DESMI brings FineFog firefighting to Europe
After years of success in Asian-built ships, the Danish company DESMI is now bringing its low-pressure alternative FineFogTM Fixed Water-Based Firefighting systems to the European market.
In Asia, DESMI is known not only for its pumps but also for its firefighting systems. More than 180 such systems are supplied to ship owners around the globe – though most of these are for ships built in China.
There have not been so many installations in European shipyards, so DESMI’s Marine and Offshore Sales Manager, Christian Mellergaard wants to reach out to European ship owners and shipyards to change this.
“They mainly know us for our pumps and might not know we offer these highly efficient firefighting systems – which of course include our pumps and offer some great advantages,” he says.

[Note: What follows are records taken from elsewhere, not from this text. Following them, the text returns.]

(** * The space sync gateway (packages/backend/server/src/core/sync/gateway.ts)

    A shallow embedding of [SpaceSyncGateway] and of the three socket
    adapters ([SyncSocketAdapter], [WorkspaceSyncAdapter],
    [UserspaceSyncAdapter]).

    - A connection ([Socket]) is its id, the set of rooms it is in
      ([client.rooms], a JS [Set<string>]) and the trace of the calls it
      made to the outside: permission checks, storage and doc reader calls,
      [client.emit] and [client.to(room).emit].
    - The collaborators that are injected into the gateway (runtime flags,
      permission service, the two storages, the doc reader), the global
      [AFFiNE.version], [DocID] and Node's [Buffer] codec are the fields of
      [Env].  The answer of a storage call may depend on every call made
      before it.
    - A method is a function in the monad [M]: it takes the connection,
      returns the connection it leaves behind and either a value or the
      error thrown.  An [await] is a sequencing point; the transport runs
      one handler of a connection at a time.
    - Failures of the collaborators themselves (a storage exception) are
      not part of the model. *)

From Stdlib Require Import ZArith List String Ascii Bool Lia DecimalString.
From stdpp Require Import base strings gmap.
Import ListNotations.
Open Scope string_scope.
Open Scope list_scope.

(** stdpp keeps [simpl] from unfolding the append of strings; the room names
    and the payloads below are composed with it. *)
#[local] Arguments String.append !s1 s2 : simpl nomatch.

(** ** Values that cross the socket *)

Definition Buffer := list Byte.byte.

(** The payload of an event and the reply of a handler: a JS value.  An
    object keeps its keys in insertion order. *)
#[local] Unset Elimination Schemes.
Inductive Json :=
| JUndefined
| JBool (b : bool)
| JNum (n : Z)
| JStr (s : string)
| JArr (items : list Json)
| JObj (fields : list (string * Json)).
#[local] Set Elimination Schemes.

(** [enum SpaceType { Workspace = 'workspace', Userspace = 'userspace' }] *)
Inductive SpaceType := Workspace | Userspace.

Definition SpaceType_str (t : SpaceType) : string :=
  match t with
  | Workspace => "workspace"
  | Userspace => "userspace"
  end.

Definition SpaceType_eqb (a b : SpaceType) : bool :=
  match a, b with
  | Workspace, Workspace | Userspace, Userspace => true
  | _, _ => false
  end.

(** [type RoomType = 'sync' | `${string}:awareness`] : the strings a room
    type ranges over. *)
Inductive RoomType :=
| Sync
| Awareness (docId : string).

DESMI has the following types of firefighting systems available:
• Fixed water-based local application system for machinery space
• Equivalent water mist fire extinguishing system for total flooding in machinery spaces and cargo pump rooms
• Water sprinkler system for accommodation
• Deck foam system for oil/chemical tanker deck protection
• Foam system for deck and helicopter landing areas
• Water spray/deluge/drencher system for special category spaces.
For machinery spaces, DESMI offers its low-pressure, water-based FineFogTM system. FineFogTM dispenses a mist – like a fog.

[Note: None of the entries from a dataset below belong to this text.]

(** X10: a step of a running reachable state returns and leaves grid,
    direction and the game-over flag alone; the snake keeps its length or
    gains one segment, and when it keeps its length, fruit, score, level,
    delay and the position in the [rand()] stream are unchanged. *)
Theorem step_snake_frame (rnd : nat -> N) (w h : Z) (s : State) :
  accepted w h = true ->
  reachable rnd w h s ->
  game_over s = 0 ->
  exists alive s',
    step_snake rnd s = Ok (alive, s') /\
    width s' = width s /\ height s' = height s /\ dir s' = dir s /\
    game_over s' = 0 /\
    (snake_len s' = snake_len s \/ snake_len s' = snake_len s + 1) /\
    (snake_len s' = snake_len s ->
       fruit s' = fruit s /\ score s' = score s /\ level s' = level s /\
       delay_ms s' = delay_ms s /\ rand_next s' = rand_next s).
Proof.
  intros Hsize Hreach Hrun.
  pose proof (reachable_inv rnd w h Hsize s Hreach) as Hinv.
  pose proof (inv_len_alive _ _ _ Hinv Hrun) as Hmax.
  pose proof (inv_len_min _ _ _ Hinv) as Hmin.
  pose proof (inv_buffer _ _ _ Hinv) as Hbuf.
  rewrite step_snake_spec by (auto; consts; lia).
  destruct (hits_wall s (new_head s)).
  { exists 0, s. repeat split; auto. }
  destruct (bool_decide (new_head s ∈ segments s)).
  { exists 0, s. repeat split; auto. }
  destruct (point_equal (new_head s) (fruit s)).
  - destruct (place_fruit_spec rnd (grown s)) as (k & _ & -> & _).
    { apply buffer_ok_grown; [assumption|consts; lia]. }
    cbn [bind]. set (s1 := placed rnd (grown s) k).
    destruct (speed_up_frame s1) as (Hw & Hh & _ & Hlen & Hd & _ & _ & Hgo & _).
    exists (fst (finish_eating s1)), (snd (finish_eating s1)).
    split; [destruct (finish_eating s1); reflexivity|].
    assert (Hsnd : snd (finish_eating s1) = speed_up s1).
    { unfold finish_eating. destruct (_ <=? _); reflexivity. }
    rewrite Hsnd, Hw, Hh, Hlen, Hd, Hgo.
    change (snake_len s1) with (snake_len s + 1).
    repeat split; auto; lia.
  - exists 1, (moved s). repeat split; auto.
Qed.

Lemma step_snake_frame_witness :
  exists alive s',
    step_snake rnd_zero start_corner = Ok (alive, s') /\
    dir s' = dir start_corner /\ game_over s' = 0.
Proof.
  destruct (step_snake_frame rnd_zero 30 20 start_corner)
    as (alive & s' & Hstep & _ & _ & Hdir & Hgo & _).
  - reflexivity.
  - exact reachable_start_corner.
  - evaluate.
  - exists alive, s'. auto.
Defined.

(** ** Keys, turns and the loop of [main] *)

Lemma set_dir_dir (s : State) : set_dir (dir s) s = s.
Proof. destruct s; reflexivity. Qed.

Lemma change_direction_frame (d : Direction) (s : State) :
  change_direction d s = set_dir (dir (change_direction d s)) s /\
  dir (change_direction d s) <> opposite (dir s) /\
  game_over (change_direction d s) = game_over s.
Proof.
  unfold change_direction. destruct (is_reverse (dir s) d) eqn:E.
  - rewrite set_dir_dir. repeat split. destruct (dir s); discriminate.
  - repeat split. simpl. intros ->. destruct (dir s); discriminate.
Qed.

Lemma poll_input_pause (key : option Z) (s : State) :
  (fst (poll_input key s) =? chr "p") = is_pause key.
Proof.
  unfold poll_input, is_pause. destruct key as [c|]; [|reflexivity].
  set (c' := tolower c).
  repeat match goal with
         | |- context [if ?c =? ?k then _ else _] =>
             destruct (Z.eqb_spec c k) as [->|?]; [reflexivity|]
         end.
  cbn [fst]. destruct (Z.eqb_spec c' (chr "p")); [contradiction|reflexivity].
Qed.

Lemma poll_input_keeps (key : option Z) (s : State) :
  let code := fst (poll_input key s) in
  let s' := snd (poll_input key s) in
  (code = 0 \/ code = 1 \/ code = chr "q" \/ code = chr "p") /\
  s' = set_dir (dir s') s /\
  dir s' <> opposite (dir s) /\
  (code <> 1 -> s' = s).
Proof.
  cbv zeta.
  assert (Hsame : s = set_dir (dir s) s /\ dir s <> opposite (dir s)).
  { rewrite set_dir_dir. split; [reflexivity|]. destruct (dir s); discriminate. }
  unfold poll_input. destruct key as [c|].
  { repeat match goal with
           | |- context [if ?b then _ else _] => destruct b
           end; cbn [fst snd];
      first [ destruct (change_direction_frame UP s) as (? & ? & _); tauto
            | destruct (change_direction_frame DOWN s) as (? & ? & _); tauto
            | destruct (change_direction_frame LEFT s) as (? & ? & _); tauto
            | destruct (change_direction_frame RIGHT s) as (? & ? & _); tauto
            | tauto ]. }
  cbn [fst snd]. tauto.
Qed.

(** X11: whatever the key, [poll_input] returns 0, 1, ['q'] or ['p']; it
    changes no global but [dir], never turns [dir] into its reverse, and
    changes nothing at all when it returns 0, ['q'] or ['p']. *)
Theorem poll_input_frame (key : option Z) (s : State) :
  let code := fst (poll_input key s) in
  let s' := snd (poll_input key s) in
  (code = 0 \/ code = 1 \/ code = chr "q" \/ code = chr "p") /\
  s' = set_dir (dir s') s /\
  dir s' <> opposite (dir s) /\
  (code <> 1 -> s' = s).
Proof. exact (poll_input_keeps key s). Qed.

(** X12: an upper-case letter acts like its lower-case letter. *)
Theorem poll_input_ignores_case (c : Z) (s : State) :
  chr "a" <= c <= chr "z" ->
  poll_input (Some (c - 32)) s = poll_input (Some c) s.
Proof.
  intros Hc. unfold poll_input.
  assert (Hup : tolower (c - 32) = c).
  { unfold tolower.
    replace ((chr "A" <=? c - 32) && (c - 32 <=? chr "Z")) with true;
      [change (c - 32 + 32 = c); lia|].
    symmetry. apply andb_true_iff. rewrite !Z.leb_le.
    change (chr "A") with 65. change (chr "Z") with 90.
    change (chr "a") with 97 in Hc. change (chr "z") with 122 in Hc. lia. }
  assert (Hlow : tolower c = c).
  { unfold tolower.
    replace ((chr "A" <=? c) && (c <=? chr "Z")) with false; [reflexivity|].
    symmetry. apply andb_false_iff. rewrite !Z.leb_gt.
    change (chr "Z") with 90. change (chr "a") with 97 in Hc. lia. }
  rewrite Hup, Hlow. reflexivity.
Qed.

Lemma poll_input_ignores_case_witness :
  poll_input (Some (chr "W")) start_line = poll_input (Some (chr "w")) start_line.
Proof.
  apply (poll_input_ignores_case (chr "w") start_line).
  vm_compute. split; discriminate.
Defined.

Lemma advance_opposite (d : Direction) (p : Point) :
  advance (opposite d) (advance d p) = p.
Proof. destruct p as [x y], d; simpl; f_equal; lia. Qed.

(** X13: two turns between two steps undo the reversal guard.  In a
    running reachable state whose head lies one cell ahead of the second
    segment, a turn to the side followed by a turn back is accepted, leaves
    [dir] reversed, and the next step runs the head into the second segment:
    [step_snake] returns 0 and changes nothing. *)
Theorem two_turns_reverse (rnd : nat -> N) (w h : Z) (s : State)
    (side : Direction) (neck : Point) :
  accepted w h = true ->
  reachable rnd w h s ->
  game_over s = 0 ->
  side <> dir s -> side <> opposite (dir s) ->
  segments s !! 1%nat = Some neck ->
  head_of s = advance (dir s) neck ->
  let s2 := change_direction (opposite (dir s)) (change_direction side s) in
  reachable rnd w h s2 /\
  dir s2 = opposite (dir s) /\
  step_snake rnd s2 = Ok (0, s2).
Proof.
  intros Hsize Hreach Hrun Hside Hside' Hneck Hhead.
  assert (Hs1 : change_direction side s = set_dir side s).
  { unfold change_direction. destruct (dir s), side; try reflexivity;
      first [exfalso; apply Hside; reflexivity
            |exfalso; apply Hside'; reflexivity]. }
  assert (Hs2 : change_direction (opposite (dir s)) (set_dir side s)
                = set_dir (opposite (dir s)) s).
  { unfold change_direction. simpl. destruct (dir s), side; try reflexivity;
      first [exfalso; apply Hside; reflexivity
            |exfalso; apply Hside'; reflexivity]. }
  cbv zeta. split.
  { apply reach_turn.
    - apply reach_turn; assumption.
    - rewrite Hs1. exact Hrun. }
  rewrite Hs1, Hs2. split; [reflexivity|].
  pose proof (reachable_inv rnd w h Hsize s Hreach) as Hinv.
  pose proof (inv_len_alive _ _ _ Hinv Hrun) as Hmax.
  pose proof (inv_len_min _ _ _ Hinv) as Hmin.
  pose proof (inv_buffer _ _ _ Hinv) as Hbuf.
  set (s2 := set_dir (opposite (dir s)) s).
  assert (Hnew : new_head s2 = neck).
  { unfold new_head. change (head_of s2) with (head_of s).
    change (dir s2) with (opposite (dir s)).
    rewrite Hhead. apply advance_opposite. }
  rewrite step_snake_spec;
    [|exact Hbuf|change (snake_len s2) with (snake_len s); consts; lia].
  destruct (hits_wall s2 (new_head s2)); [reflexivity|].
  rewrite bool_decide_eq_true_2; [reflexivity|].
  rewrite Hnew. change (segments s2) with (segments s).
  eapply list_elem_of_lookup_2. exact Hneck.
Qed.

“You can kill the fire much easier with mist than by just pouring water on it. These millions of small droplets absorb much more heat, and oxygen is displaced locally at fire source. As a result, an inerting effect is generated, effectively killing the fire,” Christian Mellergaard says.

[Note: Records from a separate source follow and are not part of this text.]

Lemma outer_body_calls_step tbl clusters yielded calls p1 h1 x :
  p1 ∈ keys tbl →
  ∃ new,
    outer_body_calls compare threshold tbl (clusters, yielded, calls)
      (p1, (h1, x))
    = (((outer_body compare threshold tbl (clusters, yielded)
           (p1, (h1, x))).1, calls ++ new),
       (outer_body compare threshold tbl (clusters, yielded)
          (p1, (h1, x))).2)
    ∧ Forall (call_ok p1 tbl) new
    ∧ (length new ≤ length tbl - 1)%nat.
Proof.
  intros Hp1. unfold outer_body_calls, outer_body.
  destruct (bool_decide (p1 ∈ clusters)).
  - exists []. rewrite app_nil_r. split; [done |].
    split; [constructor | cbn; lia].
  - unfold inner_loop.
    destruct (for_each_inner_body_calls p1 h1 tbl (clusters, [p1]) calls)
      as (new & -> & Hall & Hlen).
    exists new.
    destruct (for_each (inner_body compare threshold p1 h1) (clusters, [p1]) tbl)
      as [[clusters' cluster] raised]. cbn [fst snd].
    split.
    { destruct raised; [done |]. by destruct (1 <? length cluster)%nat. }
    split; [done |].
    pose proof (length_filter_lt (λ k, k ≠ p1) (keys tbl) p1 Hp1) as Hlt.
    unfold keys in *. rewrite length_fmap in Hlt.
    assert (¬ p1 ≠ p1) as Hnn by tauto. specialize (Hlt Hnn). lia.
Qed.

Lemma for_each_outer_body_calls tbl items : ∀ st calls,
  (∀ k, k ∈ keys items → k ∈ keys tbl) →
  ∃ new,
    for_each (outer_body_calls compare threshold tbl) (st, calls) items
    = (((for_each (outer_body compare threshold tbl) st items).1,
        calls ++ new),
       (for_each (outer_body compare threshold tbl) st items).2)
    ∧ Forall (λ call, call.1 ≠ call.2
                      ∧ call.1 ∈ keys tbl ∧ call.2 ∈ keys tbl) new
    ∧ (length new ≤ length items * (length tbl - 1))%nat.
Proof.
  induction items as [| [p1 [h1 x]] rest IH]; intros [clusters yielded] calls Hsub.
  - exists []. cbn. by rewrite app_nil_r.
  - cbn [for_each].
    assert (p1 ∈ keys tbl) as Hp1 by (apply Hsub; unfold keys; cbn; left).
    destruct (outer_body_calls_step tbl clusters yielded calls p1 h1 x Hp1)
      as (new1 & -> & Hall1 & Hlen1).
    assert (Forall (λ call : string * string,
                      call.1 ≠ call.2 ∧ call.1 ∈ keys tbl ∧ call.2 ∈ keys tbl)
              new1) as Hall1'.
    { eapply Forall_impl; [exact Hall1 |].
      intros c (Hc1 & Hc2 & Hc3). rewrite Hc1. repeat split; done. }
    destruct (outer_body compare threshold tbl (clusters, yielded)
                (p1, (h1, x))) as [[clusters' yielded'] raised].
    cbn [fst snd]. destruct raised.
    + exists new1. split; [done |]. split; [done |]. cbn [length]. nia.
    + destruct (IH (clusters', yielded') (calls ++ new1))
        as (new2 & -> & Hall2 & Hlen2).
      { intros k Hk. apply Hsub. unfold keys in *. cbn. by right. }
      exists (new1 ++ new2). split; [by rewrite <- app_assoc |]. split.
      * apply Forall_app. by split.
      * rewrite length_app. cbn [length]. nia.
Qed.
End calls.

(** X15: recording the calls of [ssdeep.compare] changes nothing of what
    the pass computes; no path is ever compared against itself, every
    call is between two keys of the table, and a table of [n] entries
    costs at most [n * (n - 1)] calls. *)
Theorem comparisons_are_quadratic compare threshold (tbl : DigestTable) :
  (cluster_pass_calls compare threshold tbl).1
  = cluster_run compare threshold tbl tbl (∅, [])
  ∧ Forall (λ call : string * string,
              call.1 ≠ call.2 ∧ call.1 ∈ keys tbl ∧ call.2 ∈ keys tbl)
           (cluster_pass_calls compare threshold tbl).2
  ∧ (length (cluster_pass_calls compare threshold tbl).2
     ≤ length tbl * (length tbl - 1))%nat.
Proof.
  unfold cluster_pass_calls, cluster_run.
  destruct (for_each_outer_body_calls compare threshold tbl tbl (∅, []) [])
    as (new & -> & Hall & Hlen); [done |].
  cbn [fst snd app]. split; [| done].
  by destruct (for_each (outer_body compare threshold tbl) (∅, []) tbl).
Qed.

Ships will benefit from the automatic system around high-risk objects like combustion machinery, oil-fired boilers or burners, incinerators or purifiers for heated oil fuel. If there is an oil spill that catches fire, then the FineFogTM nozzles above that application are activated – based on a signal from flame detector or smoke detector – and the alarm sounds. The crew can still enter the room and continue with conventional firefighting with hoses. Or, if necessary, they can release the total flooding mechanism in engine rooms up to 5036 m3.
“And that's where our system has a big advantage over gas-based firefighting systems like CO2,” Christian says.
While CO2 systems are effective, they come with a risk to human life.
“With CO2, if you have a fire on your engine room, you first need to evacuate everybody because otherwise the gas will suffocate them. And you have to make sure ventilation is shut off, and the room is completely sealed off. You must also ensure that all machinery in the engine room is stopped. This can take several minutes. In this time, a minor fire can grow quite large,” Mellergaard says.
“You only have one shot with CO2 – you can only release the system once. And also, CO2 has no cooling effect. So that actually means, the fire could reignite very easily. And afterward, you can’t go into the engine room or confined space for several hours. You need to be totally sure that the fire is put out first before restarting ventilation of the engine room.”